USA vs. Thailand and the Limits of Sportsmanship
The first round of this year’s Women’s World Cup saw a rather lopsided result, with Team USA defeating team Thailand by a score of 13-0. This has been by far the largest margin of victory so far, with the second largest coming from a 4-0 victory of France over South Korea and with goal differentials generally averaging around 1 or 2. While it is certainly not unheard of to see such one-sided results (compare results from the 2015 Women’s World Cup, which recorded several similar outcomes), that Team USA beat their opponents so soundly has made some question whether doing so was unsportsmanlike.

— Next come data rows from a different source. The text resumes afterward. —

Lemma ackMessage_ok a resumed :
  ackOk a → resumedOk resumed → assertControlMessage (controlValue (ackMessage a resumed)) ≫= assertSenderControlMessage = Ok (ackMessage a resumed).
Proof.
  intros Ha Hr. rewrite assertControlMessage_complete; [by destruct a|]. destruct a; cbn in *; [|lia|done]. split; [lia|].
  destruct resumed as [[n prefix]|]; cbn in *; [|by split_and!]. destruct Hr as [Hn Hp]. split_and!; [|done|by intros ? [= <-]].
  intros ? [= <-]. unfold MAX_FILE_BYTES, MAX_SAFE_INTEGER in *. split; [lia|done].
Qed.

Lemma readyStateInput_ok resumed id : resumedOk resumed → readyStateInput (fst <$> resumed) (snd <$> resumed) id = Ok (readyOf resumed).
Proof.
  intros Hr. unfold readyStateInput, resumeOffsetInput. destruct resumed as [[n prefix]|]; cbn -[isIntegerIn Z.eqb].
  - destruct Hr as [Hn _]. assert (isIntegerIn 0 MAX_FILE_BYTES (jint n) = true) as -> by (apply isIntegerIn_spec; exists n; split; [done|lia]).
    cbn -[Z.eqb]. by rewrite (proj2 (Z.eqb_neq n 0)) by lia.
  - assert (isIntegerIn 0 MAX_FILE_BYTES (jint 0) = true) as ->; [|done]. apply isIntegerIn_spec. exists 0. by split; [|unfold MAX_FILE_BYTES].
Qed.

(** The waiter waits for this acknowledgement and no other. *)
Record Awaits (a : Ack) (p : PromiseId) (s : Sender) : Prop := {
  aw_failed : waiterFailed (acks s) = None;
  aw_pending : pending (acks s) = {[keyOf a := p]};
  aw_promise : promises (acks s) !! p = Some {| promiseKey := keyOf a; promiseOutcome := None |}
}.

People have generally taken issue with the match in one of two ways: first, some have claimed that simply “running up the score” is unsportsmanlike, and that Team USA should have held back after it was clear that they were going to win. Second, some have expressed the view that the manner in which Team USA celebrated their late goals was unsportsmanlike, insofar as players continued to be enthusiastic about them: one might think that while it is okay to be very excited about scoring the first few goals, once you’ve hit a dozen then maybe you should tone it down a bit.
For example, Fox Sports analyst Rob Stone stated that the game became “humiliating,” that it was little more than “target practice for the United States,” and that while up by so many goals a team should instead “pull it back” and “knock it around” instead of trying to score again. Clare Rustad and Kaylyn Kyle, former members of Canada’s national team, did not appreciate the U.S. team celebrating their late goals enthusiastically, with Rustad commenting that “I would have hoped they could have won with humility and grace, but celebrating goals eight, nine, 10 like they were doing was really unnecessary,” and Kyle stating that “I’m all about passion, but as a Canadian we would just never ever think of doing something like that.”
Forward Megan Rapinoe received perhaps the lion’s share of the backlash for being what some judged as overly enthusiastic, scoring 5 goals and celebrating each of them. While it is of course not against the official rules to celebrate scoring a goal, it is commonplace for people to make reference to the “unwritten rules” of sports, one of which is perhaps to try to win as gracefully as possible. Should we think that Rapinoe and Team USA violated such an unwritten rule, or that they acted in unsportsmanlike ways?
To address this question is would be good, of course, to have a sense of what “unsportsmanlike behavior” consists of. To help us with this question we can turn to those working on the philosophy of sport. Consider some early thoughts on the nature of sportsmanship from philosopher James Keating:
The primary purpose of sport is not to win the match, to catch the fish or kill the animal, but to derive pleasure from the attempt to do so and to afford pleasure to one’s fellow participants in the process…[G]enerosity and magnanimity are essential ingredients in the conduct and attitude properly described as sportsmanlike. They establish and maintain the unique social bond; they guarantee that the purpose of sport – the immediate pleasure of the participants – will not be sacrificed to other more selfish ends. All the prescriptions which make up the code of sportsmanship are derived from this single, basic, practical maxim: Always conduct yourself in such a manner that you will increase rather than detract from the pleasure to be found in the activity, both your own and that of your fellow participants.
One lesson we can draw from these thoughts is that playing a sport cannot just be a single-minded drive to win by any means necessary. However, while Keating seems right that sports are not solely about winning, they are, at the same time, at least somewhat about winning. Other philosophers have noted that there can be a tension between the goal of winning and Keating’s goal of trying to make sure that everyone is having fun. For example, philosopher Diana Abad argues that there are “four elements of sportsmanship: fairness, equity, good form and the will to win,” but recognizes that the last is often in conflict with the first three. As a result, Abad argues that sportsmanship requires that we attempt to balance the components as much as possible.
We might worry, then, that continuing to score goals in an already lopsided affair runs afoul of these requirements of sportsmanship. Running up the score shows an active disregard for one’s fellow participants. The wide margin suggests that the balance between the will to win and good form has gone out of whack.
But there may be more to the story. For example, philosopher Nicholas Dixon recognizes that it might seem that beating an opponent so soundly could seem cruel, but also argues that lopsided victories can be valuable in that they display tremendous athletic ability. Furthermore, argues Dixon, it may be more humiliating to take it easy on one’s opponents, since doing so would potentially show disrespect towards them as athletes. While it is surely unsportsmanlike to score and celebrate goals with the intent to humiliate one’s opponents, so long as the players are having fun playing the game they love, chastising their verve may amount to nothing more than pearl-clutching. As Luis Paez-Pumar later reported in Deadspin, “Megan Rapinoe is not sorry for playing a sport with joy.”
There are still, of course, limits to sportsmanlike behavior and the way we treat competitors. But enjoying a victory need not violate the unwritten rules of sport.